People like Dennis Peron, Barcott’s most memorable interview, despite only featuring in one chapter. Back in 1990, Peron’s partner, like many Castro District homosexuals, required intensive AIDS drugs that caused vomiting, making keeping the drugs down impossible. Smoking weed bypassed the spewing, but procuring weed landed Peron in jail, so his allies managed to pass America’s first medical marijuana referendum. Thus today’s two great upheavals, same-sex marriage and legalized pot, emerged from the same chrysalis.

People like Kevin Sabet, a leading voice defending status quo drug enforcement and advocating tough marijuana interventions. His lucrative nationwide speaking tours have made him legendary in anti-drug circles. Yet Barcott describes him lecturing a roomful of Seattle drug cops, who roll their eyes as Sabet rehashes anti-drug propaganda decades out of date. As Barcott writes: “When confronted with new evidence that challenged the beliefs of those in power, those in power dismissed the evidence.”

This book overlaps with Johann Hari’s Chasing the Scream. They draw similar conclusions that most current anti-drug rhetoric is driven more by moral umbrage than scientific facts. They both pin responsibility for this hysteria first on founding drug enforcer Harry J. Anslinger, then on successor politicians scared of being called “soft.” They agree that current knowledge, coupled with changing social attitudes, means the time has come to change America’s approach to drugs, and drug patients.

But these books aren’t essentially interchangeable. Hari addresses the entire global Drug War, from Anslinger to today; Barcott focuses on America, pot, and mainly the present. Hari is synoptic; Barcott is specific. Hari strives, sometimes unsuccessfully, to maintain journalistic dispassion; Barcott jumps into the story, samples the product, and, Boswell-like, helps create the story by asking dangerous questions. Hari and Barcott aren’t doing the same thing. Read both together to better understand the entire controversy.

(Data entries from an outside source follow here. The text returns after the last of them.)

(* ===== verification/Invariants.v ===== *)
(** * The ledger's invariants

    What holds of the committed tables at all times ([wf]): identities, the
    double-entry ledger with its cached balances, one outbox event per
    transaction, and the numbering of the entries - and that each way the
    program changes the tables keeps it. *)
From S2P Require Import Prelude PyValues Schema Session Requests Repositories LedgerService Moves.
From S2P Require Import LedgerSpec Reconciliation AccountServices Security Publisher Analytics.

(** ** Users and wallets *)
Record identity_wf (d : Database) : Prop := IdentityWf {
  iw_user_keyed : forall i u, users d !! i = Some u -> User.id u = i;
  iw_email : forall i j u v, users d !! i = Some u -> users d !! j = Some v ->
    User.email u = User.email v -> i = j;
  iw_owner : forall i r, wallets d !! i = Some r -> is_Some (users d !! Wallet.user_id r);
  iw_one_per_currency : forall i j r s, wallets d !! i = Some r -> wallets d !! j = Some s ->
    Wallet.user_id r = Wallet.user_id s -> Wallet.currency r = Wallet.currency s -> i = j;
  iw_unlocked : forall i r, wallets d !! i = Some r -> Wallet.locked_balance r = 0%Z }.

(** ** The double-entry ledger *)

(** An entry is on exactly one side, and a wallet's entry is in its currency. *)
Definition entry_wf (d : Database) (e : LedgerEntry.row) : Prop :=
  (0 < LedgerEntry.amount e <= bigint_max)%Z /\
  is_Some (transactions d !! LedgerEntry.transaction_id e) /\
  match LedgerEntry.wallet_id e with
  | Some i => LedgerEntry.system_account e = None /\
      exists r, wallets d !! i = Some r /\ Wallet.currency r = LedgerEntry.currency e
  | None => LedgerEntry.system_account e = Some SYSTEM_ACCOUNT_FUNDING
  end.

(** The two legs of a transaction: one amount, one currency, opposite sides. *)
Definition double_entry (d : Database) (t : Transaction.row) (e1 e2 : LedgerEntry.row) : Prop :=
  LedgerRepository.entries_for_transaction (Transaction.id t) d = [e1; e2] /\
  LedgerEntry.amount e2 = LedgerEntry.amount e1 /\
  LedgerEntry.entry_type e2 <> LedgerEntry.entry_type e1 /\
  LedgerEntry.currency e1 = Transaction.currency t /\
  LedgerEntry.currency e2 = Transaction.currency t.

Record ledger_wf (d : Database) : Prop := LedgerWf {
  lw_keyed : keyed d;
  lw_balanced : balanced d;
  lw_range : forall i r, wallets d !! i = Some r ->
    (0 <= Wallet.available_balance r <= bigint_max)%Z;
  lw_entries : Forall (entry_wf d) (ledger_entries d);
  lw_entry_ids : NoDup (LedgerEntry.id <$> ledger_entries d);
  lw_double : forall i t, transactions d !! i = Some t ->
    Transaction.status t = COMPLETED /\ varchar 3 (Transaction.currency t) = true /\
    exists e1 e2, double_entry d t e1 e2;
  lw_keys : forall i j t t' k, transactions d !! i = Some t -> transactions d !! j = Some t' ->
    Transaction.idempotency_key t = Some k -> Transaction.idempotency_key t' = Some k -> i = j }.

(** ** The outbox *)

(** The event tells what the transaction did: its header, the amount of its
    legs, the wallet of the first and the counterparty of the second. *)
Definition event_reports (d : Database) (ev : OutboxEvent.row) (t : Transaction.row) : Prop :=
  OutboxEvent.aggregate_type ev = "transaction" /\
  OutboxEvent.aggregate_id ev = Transaction.id t /\
  OutboxEvent.event_type ev = "transaction.completed" /\
  exists e1 e2 wid now, double_entry d t e1 e2 /\ LedgerEntry.wallet_id e1 = Some wid /\
    OutboxEvent.payload ev =
      event_payload t (LedgerEntry.amount e1) wid (LedgerEntry.wallet_id e2) now.

Record outbox_wf (d : Database) : Prop := OutboxWf {
  ow_keyed : outbox_keyed d;
  ow_reports : forall j ev, outbox_events d !! j = Some ev ->
    exists t, transactions d !! OutboxEvent.aggregate_id ev = Some t /\ event_reports d ev t;
  ow_event : forall i t, transactions d !! i = Some t ->
    exists j ev, outbox_events d !! j = Some ev /\ OutboxEvent.aggregate_id ev = i;
  ow_once : forall j j' ev ev', outbox_events d !! j = Some ev -> outbox_events d !! j' = Some ev' ->
    OutboxEvent.aggregate_id ev = OutboxEvent.aggregate_id ev' -> j = j' }.

(** The committed tables are sound. *)
Record wf (d : Database) : Prop := Wf {
  wf_identity : identity_wf d;
  wf_ledger : ledger_wf d;
  wf_outbox : outbox_wf d }.

(** The entries are numbered in the order of their insertion, below [n]. *)
Definition numbered (n : Z) (d : Database) : Prop :=
  StronglySorted Z.lt (LedgerEntry.seq <$> ledger_entries d) /\
  Forall (fun e => LedgerEntry.seq e < n)%Z (ledger_entries d).

(** The world of a fresh installation: identity columns start at 1. *)
Definition empty_world : World := mkWorld empty_db 1 0.

Lemma wf_empty : wf empty_db.
Proof. split; split; try done; simpl; constructor. Qed.

(** ** Moves *)

(** How much a leg adds to the balance of wallet [i]. *)
Definition leg_delta (i : uuid) (amount : Z) (l : leg) : Z :=
  if decide (leg_wallet l = Some i)
  then match leg_type l with CREDIT => amount | DEBIT => - amount end else 0%Z.

Lemma leg_delta_eq i a ty s :
  leg_delta i a (Leg ty (Some i) s) = match ty with CREDIT => a | DEBIT => - a end%Z.
Proof. unfold leg_delta. by rewrite decide_True. Qed.

Lemma leg_delta_ne i a l : leg_wallet l <> Some i -> leg_delta i a l = 0%Z.
Proof. intros. unfold leg_delta. by rewrite decide_False. Qed.

Definition leg_sound (d : Database) (m : move) (l : leg) : Prop :=
  match leg_wallet l with
  | Some i => leg_system l = None /\
      exists r, wallets d !! i = Some r /\ Wallet.currency r = mv_currency m
  | None => leg_system l = Some SYSTEM_ACCOUNT_FUNDING
  end.

(** A move that books what it does to the balances, on two opposite legs. *)
Record sound_move (d : Database) (m : move) : Prop := SoundMove {
  sm_types : leg_type (mv_second m) <> leg_type (mv_first m);
  sm_wallet : leg_wallet (mv_first m) = Some (mv_wallet m);
  sm_counterparty : leg_wallet (mv_second m) = mv_counterparty m;
  sm_first : leg_sound d m (mv_first m);
  sm_second : leg_sound d m (mv_second m);
  sm_distinct : NoDup (mv_sets m).*1;
  sm_sets : forall i z, (i, z) ∈ mv_sets m -> exists r, wallets d !! i = Some r /\
    z = (Wallet.available_balance r + leg_delta i (mv_amount m) (mv_first m)
         + leg_delta i (mv_amount m) (mv_second m))%Z;
  sm_cover : forall i, i ∉ (mv_sets m).*1 ->
    leg_wallet (mv_first m) <> Some i /\ leg_wallet (mv_second m) <> Some i }.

Society’s changing drug standards are real, happening right now. History stands still for nobody. And whether you advocate more and broader legalization, or prefer strengthening today’s drug laws and enforcing them rigorously, you need serious facts. Anybody who’s smoked a doobie, seen they didn’t turn maniacal, and thereafter stopped trusting propaganda, knows why the debate is turning. Rather than political camouflage, we need factual transparency. This debate will happen, and we mustn’t get left behind.